用
短い話。
用 処理する必要のあること。 岩波
当面しなければならない(済ますことが求められている)事。 新明解
「(私は)今日は用があって忙しい」ならとりあえず上の説明でいいのですが、人に対して「ちょっとお前に用がある/お前になんか用はない」という場合はどうなんだろうと長い間思っていました。この「に」は何なのか。こういう場合の「用」は、どう説明したら(どう言い換えたら)いいのか。
「お前に 関して/対して? 用(処理する必要のあること)がある/はない。
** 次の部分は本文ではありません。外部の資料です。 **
(** A run of a command: the questions, then the one call of the
    client, then the log or the download. *)
Lemma run_command_cases self order ve c :
  order ≡ₚ keys self ->
  exists c1,
    asked c c1
    /\ (kind self <> InsertObjectCommand -> net c1 = net c)
    /\ ((exists e,
          (e = EOFError \/ e = AttributeError /\ kind self = InsertObjectCommand)
          /\ run_command self order ve c = (c1, inl e))
        \/ (exists op,
             operation_of self (values c1) = Some op
             /\ (forall k ui,
                   k ∈ keys self ->
                   (parameters self ≫= fun ps => ps !! k) = Some ui ->
                   exists v, values c1 !! k = Some v /\ good_value ui c1 v)
             /\ run_command self order ve c
                = match descriptor (_gcs_client self) op (net c1) with
                  | inl e => (with_failure self ve c1 e, inl (Exn e))
                  | inr (url, method, headers, body) =>
                      let req :=
                        built_request (_gcs_client self) url method headers body in
                      let c2 :=
                        with_net c1
                          (record (after_print (_gcs_client self) op (net c1)) req) in
                      match returns op
                              (interpret (auth_http (_gcs_client self) req)) with
                      | inl e => (with_failure self ve c2 e, inl (Exn e))
                      | inr x =>
                          _process_result self (result_of self (values c1) x) c2
                      end
                  end)).
Proof.
  intros Hperm. rewrite run_command_eq.
  destruct (get_user_input_values (parameters self) order c) as [c1 r] eqn:E.
  exists c1. pose proof E as Hnet.
  apply inputs_done in E as (Ha & Hr); [|done]. split; [done|].
  split; [intros Hk; by eapply inputs_net_kind|].
  destruct Hr as [-> | [[-> Hk] | [-> Hvals]]].
  - left. exists EOFError. split; [by left|done].
  - left. exists AttributeError. split; [by right|done].
  - right. destruct (inputs_operation self c1 Hvals) as [op Hop].
    exists op. split; [done|]. split; [done|].
    rewrite (run_api_eq _ _ _ Hop), call_descriptor.
    destruct (descriptor (_gcs_client self) op (net c1))
      as [e|[[[url method] headers] body]].
    + cbn [fst snd]. by rewrite with_net_same.
    + cbn [fst snd].
      by destruct (returns op (interpret (auth_http (_gcs_client self)
                     (built_request (_gcs_client self) url method headers body)))).
Qed.

(** ** Pieces of a string *)

Lemma split_pieces_cons sep c s :
  split_pieces sep (String c s)
  = if Ascii.eqb c sep
    then (EmptyString, (split_pieces sep s).1 :: (split_pieces sep s).2)
    else (String c (split_pieces sep s).1, (split_pieces sep s).2).
Proof. cbn [split_pieces]. by destruct (split_pieces sep s). Qed.

Lemma last_piece_eq sep s :
  last_piece sep s = List.last (split_pieces sep s).2 (split_pieces sep s).1.
Proof. unfold last_piece. by destruct (split_pieces sep s). Qed.

Lemma last_cons_default {A} (l : list A) a d : List.last (a :: l) d = List.last l a.
Proof.
  revert a d. induction l as [|b l IH]; intros a d; [done|].
  change (List.last (b :: l) d = List.last (b :: l) a). by rewrite !IH.
Qed.

Lemma last_default {A} (l : list A) d d' : l <> [] -> List.last l d = List.last l d'.
Proof. destruct l as [|a l]; [done|]. intros _. by rewrite !last_cons_default. Qed.

Lemma split_pieces_slash s :
  if has_slash s then (split_pieces "/" s).2 <> []
  else split_pieces "/" s = (s, []).
Proof.
  induction s as [|c s IH]; [done|].
  rewrite has_slash_cons, split_pieces_cons, (Ascii.eqb_sym "/" c).
  destruct (Ascii.eqb c "/"); [done|]. simpl.
  destruct (has_slash s); [done|]. by rewrite IH.
Qed.

(** [s.split('/')[-1]] is what follows the last slash. *)
Lemma last_piece_basename s : last_piece "/" s = basename s.
Proof.
  induction s as [|c s IH]; [done|].
  rewrite last_piece_eq, split_pieces_cons, basename_cons.
  rewrite last_piece_eq in IH. pose proof (split_pieces_slash s) as Hs.
  destruct (Ascii.eqb c "/").
  - cbn [fst snd]. by rewrite last_cons_default.
  - cbn [fst snd]. destruct (has_slash s).
    + by rewrite (last_default _ _ (split_pieces "/" s).1).
    + by rewrite Hs.
Qed.

Lemma download_name o :
  (if has_slash o then last_piece "/" o else o) = basename o.
Proof.
  destruct (has_slash o) eqn:E; [apply last_piece_basename|].
  by rewrite basename_plain.
Qed.
Lemma getSeverityLevel_Fin (x : R) :
  level (getSeverityLevel (Fin x)) =
    (if Rle_dec 80 x then "critical"
     else if Rle_dec 60 x then "severe"
     else if Rle_dec 40 x then "warning"
     else if Rle_dec 20 x then "moderate"
     else "low")%string.
Proof.
  unfold getSeverityLevel; cbn [num_ge].
  repeat match goal with
    | |- context [Rle_dec ?a ?b] => destruct (Rle_dec a b); [reflexivity |]
    end.
  reflexivity.
Qed.

(** ** The properties of the specification *)

(** C2.  For every precipitation >= 0, every real temperature, every
    humidity in [[0,100]] and every population > 0, the index returned by
    [calculateWaterStressIndex] is a number of [[0,100]]. *)
Theorem calculateWaterStressIndex_in_range
  (precipitation temperature humidity population : R) :
  0 <= precipitation ->
  0 <= humidity <= 100 ->
  0 < population ->
  exists index : R,
    calculateWaterStressIndex
      (Fin precipitation) (Fin temperature) (Fin humidity) (Fin population)
    = Fin index
    /\ 0 <= index <= 100.
Proof.
  intros _ _ _. apply calculateWaterStressIndex_finite_range.
Qed.

Lemma calculateWaterStressIndex_in_range_witness :
  exists index : R,
    calculateWaterStressIndex (Fin 1000000) (Fin (-60)) (Fin 0) (Fin 0.001)
    = Fin index
    /\ 0 <= index <= 100.
Proof.
  apply (calculateWaterStressIndex_in_range 1000000 (-60) 0 0.001); lra.
Defined.
Lemma lstrip_clean chars c s :
  Py.in_chars chars c = false -> Py.lstrip chars (c :: s) = c :: s.
Proof. intros Hc. cbn. by rewrite Hc. Qed.

Lemma rstrip_clean chars c s :
  Py.in_chars chars c = false -> Py.rstrip chars (s ++ [c]) = s ++ [c].
Proof.
  intros Hc. unfold Py.rstrip. rewrite rev_app_distr. cbn [List.rev app].
  rewrite lstrip_clean by done.
  change (c :: List.rev s) with ([c] ++ List.rev s).
  by rewrite rev_app_distr, rev_involutive.
Qed.

Lemma rstrip_last chars s c s' :
  Py.rstrip chars s = s' ++ [c] -> Py.in_chars chars c = false.
Proof.
  unfold Py.rstrip. intros H.
  apply (f_equal (@List.rev ascii)) in H.
  rewrite rev_involutive, rev_app_distr in H. cbn in H.
  by eapply lstrip_head.
Qed.

(** What [strip] returns neither begins nor ends with a character of the
    set, and stripping it again changes nothing. *)
Lemma strip_ends chars s :
  (forall c s', Py.strip chars s = c :: s' -> Py.in_chars chars c = false) /\
  (forall c s', Py.strip chars s = s' ++ [c] -> Py.in_chars chars c = false).
Proof.
  unfold Py.strip. split.
  - intros c s' H.
    destruct (rstrip_suffix chars (Py.lstrip chars s)) as (p & Hp & _).
    rewrite H in Hp. by eapply lstrip_head.
  - intros c s'. apply rstrip_last.
Qed.

Lemma strip_clean chars s :
  (forall c s', s = c :: s' -> Py.in_chars chars c = false) ->
  (forall c s', s = s' ++ [c] -> Py.in_chars chars c = false) ->
  Py.strip chars s = s.
Proof.
  intros Hhead Hlast. unfold Py.strip.
  destruct s as [|c s]; [done|].
  rewrite lstrip_clean by (by eapply Hhead).
  destruct (exists_last (l := c :: s)) as (s' & c' & Heq); [done|].
  rewrite Heq. apply rstrip_clean. by eapply Hlast.
Qed.
(** C7 (amended). When the dispatch fails at the network level with
    [e], neither copy of the function dispatches a second request.
    The function of [index.ts] invokes the callback, if there is one,
    once with [e] and rejects the promise (with [e], if the callback
    returns normally). The simplified function of [test.ts] rejects
    the promise with [e] and does not invoke the callback. *)
Theorem C7_network_failure_is_relayed
        (r : RequestOptions.t) (options : RequestInit.t) (e : JsError.t) :
  let r' := redirected emulatorHost r in
  let args := CallbackArgs.mk (Some e) JUndefined None in
  let index := call (request IndexTs) r in
  let test := call (request TestTs) r in
  prepareFetchOptions JSON_stringify r = Return options ->
  networkFailure net (RequestOptions.uri r') options e ->
  ((exists e', index.1 = Throw e')
   /\ (accepts (RequestOptions.callback r) args -> index.1 = Throw e)
   /\ invoked index.2 = match RequestOptions.callback r with
                        | Some _ => [args]
                        | None => []
                        end
   /\ length (dispatched index.2) = 1%nat)
  /\ (test.1 = Throw e
      /\ invoked test.2 = []
      /\ length (dispatched test.2) = 1%nat).
Proof.
  intros r' args index test Hoptions Hfail.
  assert (Hrun : exchange JSON_parse JSON_stringify net (mkWorld r' [] [])
                 = (Throw e,
                    mkWorld r' [(RequestOptions.uri r', options)] [])).
  { assert (Hrun := exchange_prepared r options Hoptions).
    cbn zeta in Hrun. fold r' in Hrun. rewrite Hrun.
    destruct Hfail as [Hnet | (response & Hnet & Htext)].
    - now rewrite Hnet.
    - now rewrite Hnet, Htext. }
  split.
  - subst index. unfold createCustomAuthRequest.
    rewrite index_run. fold r'. rewrite Hrun, relay_run.
    change (RequestOptions.callback r') with (RequestOptions.callback r).
    unfold accepts. fold args.
    destruct (RequestOptions.callback r) as [callback|]; cbn [app].
    + destruct (callback args) as [[]|e'] eqn:Hcall; cbn;
        repeat split; eauto; intros; congruence.
    + cbn. repeat split; eauto.
  - subst test. unfold createCustomAuthRequest.
    rewrite test_run. fold r'. rewrite Hrun. cbn. repeat split.
Qed.

End RequestClaims.
(** X5: whatever is merged, the parent itself included, the parent's own
    errors stay at the end of its list, in their order. *)
Theorem update_with_children_keeps_own_errors_last
    (children : list reference) (self : AddedDiagnostics) :
  exists child_errors,
    errors (after (update_with_children children) self)
    = child_errors ++ errors self.
Proof.
  unfold after. revert self.
  induction children as [| child rest IH]; intros self.
  - now exists [].
  - rewrite update_with_children_cons.
    destruct (IH (mk_diagnostics (errors (deref self child) ++ errors self)))
      as [prefix Hprefix].
    exists (prefix ++ errors (deref self child)).
    rewrite Hprefix. simpl. now rewrite app_assoc.
Qed.

(* ===================================================================== *)
(** ** Merging, then raising *)
(* ===================================================================== *)

Lemma bind_update_with_children {A : Type}
    (children : list reference) (k : M AddedDiagnostics A)
    (self : AddedDiagnostics) :
  (update_with_children children ;; k) self
  = k (after (update_with_children children) self).
Proof.
  pose proof (update_with_children_returns children self) as Hret.
  unfold outcome, after, bind in *.
  destruct (update_with_children children self) as [r s]. simpl in *.
  now rewrite Hret.
Qed.

(** X6: a merge followed by [raise_for_errors] returns when the parent and
    every child were added, and otherwise raises the aggregate exception of
    the class over the merged list. *)
Theorem merge_then_raise_for_errors
    (cls : ParentClass) (children : list reference)
    (self : AddedDiagnostics) :
  outcome (update_with_children children ;; raise_for_errors cls) self
  = if is_added self
       && forallb (fun child => is_added (deref self child)) children
    then Return tt
    else Raise
           (Resources (exception_class cls)
              (errors (after (update_with_children children) self))).
Proof.
  unfold outcome at 1. rewrite bind_update_with_children.
  rewrite <- update_with_children_is_added, parent_raise_for_errors_run.
  destruct (after (update_with_children children) self) as [[| e l]];
    reflexivity.
Qed.

(** X7: [_dependencies_added_except_parent] never raises and leaves its
    receiver alone; it is true exactly when the list holds one error, an
    instance of the parent error class, and then the receiver is not
    added. *)
Theorem dependencies_added_except_parent_spec
    (cls : ParentClass) (self : AddedDiagnostics) :
  after (_dependencies_added_except_parent cls) self = self
  /\ exists value,
       outcome (_dependencies_added_except_parent cls) self = Return value
       /\ (value = true
           <-> exists e,
                 errors self = [e]
                 /\ isinstance e (parent_error_class cls) = true)
       /\ value && is_added self = false.
Proof.
  unfold outcome, after. rewrite dependencies_added_except_parent_run.
  split; [reflexivity |]. eexists. split; [reflexivity |].
  destruct self as [[| e [| e' rest]]]; simpl.
  - repeat split; try discriminate. intros [e0 [H _]]; discriminate H.
  - repeat split; [intros H; now exists e | | apply andb_false_r].
    intros [e0 [Hone Hinst]]. now injection Hone as <-.
  - repeat split; try discriminate. intros [e0 [H _]]; discriminate H.
Qed.
Lemma emitted_nil (config : Env.config) (r : RoomState) :
  emitted config r [] = [].
Proof. unfold emitted. cbn [run foldl]. apply drop_all. Qed.

(** A call that leaves the log as it is. *)
Lemma emitted_silent (config : Env.config) (r : RoomState) (call : Z * op) :
  sent (step config r call) = sent r → emitted config r [call] = [].
Proof.
  intros Hsent. apply (app_inv_head (sent r)).
  by rewrite app_nil_r, <- emitted_step.
Qed.









Section channel.
Variable config : Env.config.
(** One of the two channels: [broadcast_seq] or [publish_seq]. *)
Variable channel : effect → option Z.
Hypothesis channel_step : ∀ r call,
  omap channel (emitted config r [call]) = []
  ∨ omap channel (emitted config r [call]) = [seq (state (step config r call))]
    ∧ (JS.exact (seq (state r) + 1) → seq (state r) < seq (state (step config r call))).

End channel.




End RoomFacts.
(** * Further properties of the delta engine *)

Module DeltaEngineExtras.
Import DeltaEngine.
だから、ちょっと顔を貸せ/向こうへ行け」、というのは何となくぴったりしません。
先日、小学館日本語新を見ていたら、「用」 の例文に、
お前に要はない〔=会ったり話したりする必要はない〕。
というのが突然出てきて、びっくりしました。一瞬、「用」の誤植だと思ったのですが、そうでないのかとも思います。
項目としての漢字表記は「用」だけで、この例だけが「要」の字になっています。
「要」という項目はまた別にあって、「説明の要がある」という例が載っています。
他の辞書には似たような記述はありません。
「~に用がある」という「に」の例としては、
今日は銀行に用があるので、ちょっと遅れます。
のようなものが考えられますが、この「に」は「場所」あるいは「対象」のどちらと考えたらいいのか。「対象」でいいなら、「お前に用がある」の「に」も「対象」なのでしょう。
まずは、小学館日本語新の用例が誤植なのか、そうでないのか知りたいと思いますが、はがきを出せば答えてくれるでしょうか。